> _Exercise instructions_: Start at the line in the entries below that contains "destruct (decide _)", stop at the line that contains "- eapply wrote_pops;", and output exactly the lines in that span, both ends included.

> _Given data_:
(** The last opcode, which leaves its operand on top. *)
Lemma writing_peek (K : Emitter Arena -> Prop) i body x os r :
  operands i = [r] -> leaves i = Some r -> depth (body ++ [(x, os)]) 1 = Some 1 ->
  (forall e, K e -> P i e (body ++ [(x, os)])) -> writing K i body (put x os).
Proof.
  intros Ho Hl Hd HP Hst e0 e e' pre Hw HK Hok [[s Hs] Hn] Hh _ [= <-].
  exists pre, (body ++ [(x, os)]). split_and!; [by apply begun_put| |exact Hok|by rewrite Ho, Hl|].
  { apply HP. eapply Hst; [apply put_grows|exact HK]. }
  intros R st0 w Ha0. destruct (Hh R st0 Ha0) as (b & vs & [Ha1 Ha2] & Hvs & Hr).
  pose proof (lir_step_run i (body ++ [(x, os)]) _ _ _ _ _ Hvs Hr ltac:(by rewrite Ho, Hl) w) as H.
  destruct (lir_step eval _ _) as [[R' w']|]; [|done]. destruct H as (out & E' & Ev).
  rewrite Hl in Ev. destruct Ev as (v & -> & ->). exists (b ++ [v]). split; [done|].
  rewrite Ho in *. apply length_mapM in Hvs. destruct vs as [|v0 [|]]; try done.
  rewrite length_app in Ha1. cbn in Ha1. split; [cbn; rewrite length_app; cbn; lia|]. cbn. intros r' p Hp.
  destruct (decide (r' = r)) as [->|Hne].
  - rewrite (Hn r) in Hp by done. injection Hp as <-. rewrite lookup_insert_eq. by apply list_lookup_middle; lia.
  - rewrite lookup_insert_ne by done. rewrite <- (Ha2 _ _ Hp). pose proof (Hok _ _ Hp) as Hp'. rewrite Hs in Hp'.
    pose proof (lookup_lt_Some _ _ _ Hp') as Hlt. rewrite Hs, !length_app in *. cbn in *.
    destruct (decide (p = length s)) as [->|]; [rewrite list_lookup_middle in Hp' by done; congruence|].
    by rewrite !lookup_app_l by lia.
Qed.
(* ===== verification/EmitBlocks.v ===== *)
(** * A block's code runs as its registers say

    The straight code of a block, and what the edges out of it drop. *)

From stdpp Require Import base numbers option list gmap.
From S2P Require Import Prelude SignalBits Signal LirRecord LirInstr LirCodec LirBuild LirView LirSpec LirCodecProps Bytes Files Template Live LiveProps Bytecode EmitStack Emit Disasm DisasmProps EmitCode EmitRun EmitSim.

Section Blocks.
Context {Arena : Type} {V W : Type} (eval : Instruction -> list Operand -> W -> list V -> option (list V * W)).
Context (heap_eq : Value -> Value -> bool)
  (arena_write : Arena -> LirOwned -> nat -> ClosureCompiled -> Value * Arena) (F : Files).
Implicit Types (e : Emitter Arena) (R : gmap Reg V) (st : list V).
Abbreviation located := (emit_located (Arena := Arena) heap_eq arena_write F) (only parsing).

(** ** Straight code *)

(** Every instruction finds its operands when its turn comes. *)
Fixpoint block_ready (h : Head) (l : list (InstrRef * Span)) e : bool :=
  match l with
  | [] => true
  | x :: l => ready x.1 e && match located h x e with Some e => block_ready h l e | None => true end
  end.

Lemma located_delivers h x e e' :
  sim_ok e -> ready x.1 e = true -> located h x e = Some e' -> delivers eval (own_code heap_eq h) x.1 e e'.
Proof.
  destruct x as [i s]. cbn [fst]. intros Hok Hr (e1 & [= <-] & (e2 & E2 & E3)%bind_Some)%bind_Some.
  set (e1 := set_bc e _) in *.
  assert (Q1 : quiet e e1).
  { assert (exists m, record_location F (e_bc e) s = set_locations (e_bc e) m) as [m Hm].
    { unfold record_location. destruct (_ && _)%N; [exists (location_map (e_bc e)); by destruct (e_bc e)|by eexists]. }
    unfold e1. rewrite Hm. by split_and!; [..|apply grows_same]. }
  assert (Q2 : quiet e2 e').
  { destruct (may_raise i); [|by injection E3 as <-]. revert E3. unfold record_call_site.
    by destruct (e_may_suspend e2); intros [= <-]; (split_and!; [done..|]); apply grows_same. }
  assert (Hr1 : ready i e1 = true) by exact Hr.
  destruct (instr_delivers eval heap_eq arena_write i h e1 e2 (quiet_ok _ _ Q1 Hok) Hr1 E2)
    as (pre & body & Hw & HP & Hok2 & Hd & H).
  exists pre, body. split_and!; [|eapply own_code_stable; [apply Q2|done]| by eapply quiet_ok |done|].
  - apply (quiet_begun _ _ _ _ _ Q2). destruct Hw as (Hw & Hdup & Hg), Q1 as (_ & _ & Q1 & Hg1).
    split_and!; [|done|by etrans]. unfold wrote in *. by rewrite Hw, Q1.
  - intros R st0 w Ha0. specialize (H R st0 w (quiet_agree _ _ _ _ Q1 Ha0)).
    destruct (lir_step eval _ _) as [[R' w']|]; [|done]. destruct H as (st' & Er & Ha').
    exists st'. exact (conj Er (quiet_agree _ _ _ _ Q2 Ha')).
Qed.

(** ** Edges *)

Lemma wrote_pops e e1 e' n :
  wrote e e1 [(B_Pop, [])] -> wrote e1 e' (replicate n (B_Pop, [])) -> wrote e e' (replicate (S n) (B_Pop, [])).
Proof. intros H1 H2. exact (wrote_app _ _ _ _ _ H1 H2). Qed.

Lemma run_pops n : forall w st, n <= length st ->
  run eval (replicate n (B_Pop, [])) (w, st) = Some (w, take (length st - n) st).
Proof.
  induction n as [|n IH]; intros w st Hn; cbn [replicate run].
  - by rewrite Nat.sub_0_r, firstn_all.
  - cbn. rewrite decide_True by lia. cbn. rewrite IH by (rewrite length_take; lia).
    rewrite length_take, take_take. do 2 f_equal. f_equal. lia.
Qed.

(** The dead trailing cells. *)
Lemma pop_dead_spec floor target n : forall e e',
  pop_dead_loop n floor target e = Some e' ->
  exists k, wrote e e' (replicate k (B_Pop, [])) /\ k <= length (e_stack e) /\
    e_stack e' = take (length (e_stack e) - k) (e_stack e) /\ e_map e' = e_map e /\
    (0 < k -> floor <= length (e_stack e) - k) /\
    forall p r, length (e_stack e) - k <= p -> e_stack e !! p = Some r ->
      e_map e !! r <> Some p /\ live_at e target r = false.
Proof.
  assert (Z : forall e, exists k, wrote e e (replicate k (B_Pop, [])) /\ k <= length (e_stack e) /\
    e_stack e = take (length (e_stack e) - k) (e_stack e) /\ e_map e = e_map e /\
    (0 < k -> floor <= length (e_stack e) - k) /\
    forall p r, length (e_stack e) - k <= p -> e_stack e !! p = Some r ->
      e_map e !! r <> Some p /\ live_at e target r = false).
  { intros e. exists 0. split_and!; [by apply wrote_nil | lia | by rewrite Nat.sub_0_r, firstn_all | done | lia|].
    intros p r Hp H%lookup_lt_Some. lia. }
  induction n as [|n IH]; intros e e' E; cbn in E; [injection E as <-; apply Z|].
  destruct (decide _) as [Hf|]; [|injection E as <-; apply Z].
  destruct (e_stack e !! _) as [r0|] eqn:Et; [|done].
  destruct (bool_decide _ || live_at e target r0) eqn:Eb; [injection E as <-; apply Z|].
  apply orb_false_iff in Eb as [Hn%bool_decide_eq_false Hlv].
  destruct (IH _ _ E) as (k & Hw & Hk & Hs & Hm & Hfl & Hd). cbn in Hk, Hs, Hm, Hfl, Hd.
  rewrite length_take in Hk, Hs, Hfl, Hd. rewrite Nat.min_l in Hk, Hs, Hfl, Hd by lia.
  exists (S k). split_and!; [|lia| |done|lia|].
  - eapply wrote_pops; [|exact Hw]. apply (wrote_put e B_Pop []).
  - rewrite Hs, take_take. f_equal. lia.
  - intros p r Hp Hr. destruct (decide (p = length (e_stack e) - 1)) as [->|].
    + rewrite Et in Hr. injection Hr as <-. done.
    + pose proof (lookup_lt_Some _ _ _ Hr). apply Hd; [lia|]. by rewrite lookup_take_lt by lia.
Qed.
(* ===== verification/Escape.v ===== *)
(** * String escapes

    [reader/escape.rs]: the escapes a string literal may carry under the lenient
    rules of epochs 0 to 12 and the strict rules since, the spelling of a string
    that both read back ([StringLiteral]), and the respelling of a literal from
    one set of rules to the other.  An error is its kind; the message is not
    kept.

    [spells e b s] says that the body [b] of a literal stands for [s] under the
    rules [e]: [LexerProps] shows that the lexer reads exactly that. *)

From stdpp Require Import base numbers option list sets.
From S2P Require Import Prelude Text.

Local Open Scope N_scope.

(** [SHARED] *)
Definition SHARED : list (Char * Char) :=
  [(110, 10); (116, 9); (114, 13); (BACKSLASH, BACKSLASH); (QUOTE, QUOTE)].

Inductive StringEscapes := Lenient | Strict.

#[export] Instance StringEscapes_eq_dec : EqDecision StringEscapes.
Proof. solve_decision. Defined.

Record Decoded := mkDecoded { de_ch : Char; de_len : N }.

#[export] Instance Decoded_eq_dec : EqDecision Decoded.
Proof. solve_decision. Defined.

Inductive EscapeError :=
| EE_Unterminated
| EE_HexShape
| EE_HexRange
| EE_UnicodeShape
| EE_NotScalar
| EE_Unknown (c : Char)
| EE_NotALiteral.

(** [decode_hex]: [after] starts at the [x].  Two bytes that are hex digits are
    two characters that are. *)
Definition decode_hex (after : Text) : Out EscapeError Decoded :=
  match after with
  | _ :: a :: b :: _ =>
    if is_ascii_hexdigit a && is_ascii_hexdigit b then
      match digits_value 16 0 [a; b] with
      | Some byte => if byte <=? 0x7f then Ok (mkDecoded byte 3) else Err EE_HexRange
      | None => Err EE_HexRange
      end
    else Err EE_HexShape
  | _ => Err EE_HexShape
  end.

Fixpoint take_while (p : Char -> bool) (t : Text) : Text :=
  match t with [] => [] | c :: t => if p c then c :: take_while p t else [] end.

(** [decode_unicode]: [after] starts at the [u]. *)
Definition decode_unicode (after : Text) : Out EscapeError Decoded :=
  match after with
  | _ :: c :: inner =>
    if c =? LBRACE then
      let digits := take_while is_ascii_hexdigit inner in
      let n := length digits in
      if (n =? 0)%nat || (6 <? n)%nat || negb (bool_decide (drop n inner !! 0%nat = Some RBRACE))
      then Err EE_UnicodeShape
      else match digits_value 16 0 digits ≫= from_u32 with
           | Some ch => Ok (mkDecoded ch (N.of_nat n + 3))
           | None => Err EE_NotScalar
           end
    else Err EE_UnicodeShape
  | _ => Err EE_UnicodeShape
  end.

> _Completed task_:
  destruct (decide _) as [Hf|]; [|injection E as <-; apply Z].
  destruct (e_stack e !! _) as [r0|] eqn:Et; [|done].
  destruct (bool_decide _ || live_at e target r0) eqn:Eb; [injection E as <-; apply Z|].
  apply orb_false_iff in Eb as [Hn%bool_decide_eq_false Hlv].
  destruct (IH _ _ E) as (k & Hw & Hk & Hs & Hm & Hfl & Hd). cbn in Hk, Hs, Hm, Hfl, Hd.
  rewrite length_take in Hk, Hs, Hfl, Hd. rewrite Nat.min_l in Hk, Hs, Hfl, Hd by lia.
  exists (S k). split_and!; [|lia| |done|lia|].
  - eapply wrote_pops; [|exact Hw]. apply (wrote_put e B_Pop []).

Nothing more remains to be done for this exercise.